= Records for the task =
(** * The water-jug solver of [jugs.py], embedded and verified

    The Python program keeps a mutable tree of [JugsState] objects below
    [JugsGraph.start].  Here the tree is an inductive value, an object of the
    tree is addressed by the list of child indices leading to it from the
    root, and every method that mutates an object becomes an update of the
    tree at that address.  Python integers are unbounded, hence [Z]. *)

From Stdlib Require Import Ascii.
From stdpp Require Import prelude pretty.
From Equations Require Import Equations.
From Equations.Prop Require Import Logic.

Open Scope Z_scope.

(** ** class Jug *)

Module Jug.

Record t := mk { capacity : Z; amount : Z }.

(** [Jug.__init__] *)
Definition init (capacity : Z) : t := mk capacity 0.

Definition fill_to_full (self : t) : t := mk (capacity self) (capacity self).

Definition empty (self : t) : t := mk (capacity self) 0.

(** [Jug._fill]: the updated jug and the returned remainder. *)
Definition _fill (self : t) (amount_in : Z) : t * Z :=
  let self1 := mk (capacity self) (amount self + amount_in) in
  if amount self1 >? capacity self1 then
    let remainder := amount self1 - capacity self1 in
    (mk (capacity self1) (amount self1 - remainder), remainder)
  else (self1, 0).

(** [Jug.transfer]: the updated source and the updated destination.  The
    two jugs are distinct objects (the caller skips [i == k]). *)
Definition transfer (self jug : t) : t * t :=
  let '(jug', remainder) := _fill jug (amount self) in
  (mk (capacity self) remainder, jug').

(** The legal range of a container. *)
Definition in_range (j : t) : Prop := 0 <= amount j <= capacity j.

End Jug.

#[global] Instance Jug_eq_dec : EqDecision Jug.t.
Proof. solve_decision. Defined.

(** ** class JugsState

    [parent] is not a field of the model: the parent of the object at
    address [p ++ [i]] is the object at address [p], and the root (address
    [[]]) has none. *)

#[local] Unset Elimination Schemes.
Inductive JugsState := mkState {
  jugs : list Jug.t;
  next_states : list JugsState;
  goal_flag : bool
}.
#[local] Set Elimination Schemes.

(** [JugsState.__init__]: every jug is copied, so the new state shares no
    jug with the list it was built from. *)
Definition JugsState_init (js : list Jug.t) : JugsState := mkState js [] false.

(** [JugsState.add_state], seen from [self]. *)
Definition add_state (jugs_state : JugsState) (self : JugsState) : JugsState :=
  mkState (jugs self) (next_states self ++ [jugs_state]) (goal_flag self).

(** The assignment [state.goal_flag = True]. *)
Definition set_goal_flag (self : JugsState) : JugsState :=
  mkState (jugs self) (next_states self) true.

= Your task =
Your task is to restate, word for word, only those lines above that fall between the line holding "The Python program" and the line holding "From stdpp Require Import prelude pretty.", inclusive.

= Worked solution =
    The Python program keeps a mutable tree of [JugsState] objects below
    [JugsGraph.start].  Here the tree is an inductive value, an object of the
    tree is addressed by the list of child indices leading to it from the
    root, and every method that mutates an object becomes an update of the
    tree at that address.  Python integers are unbounded, hence [Z]. *)

From Stdlib Require Import Ascii.
From stdpp Require Import prelude pretty.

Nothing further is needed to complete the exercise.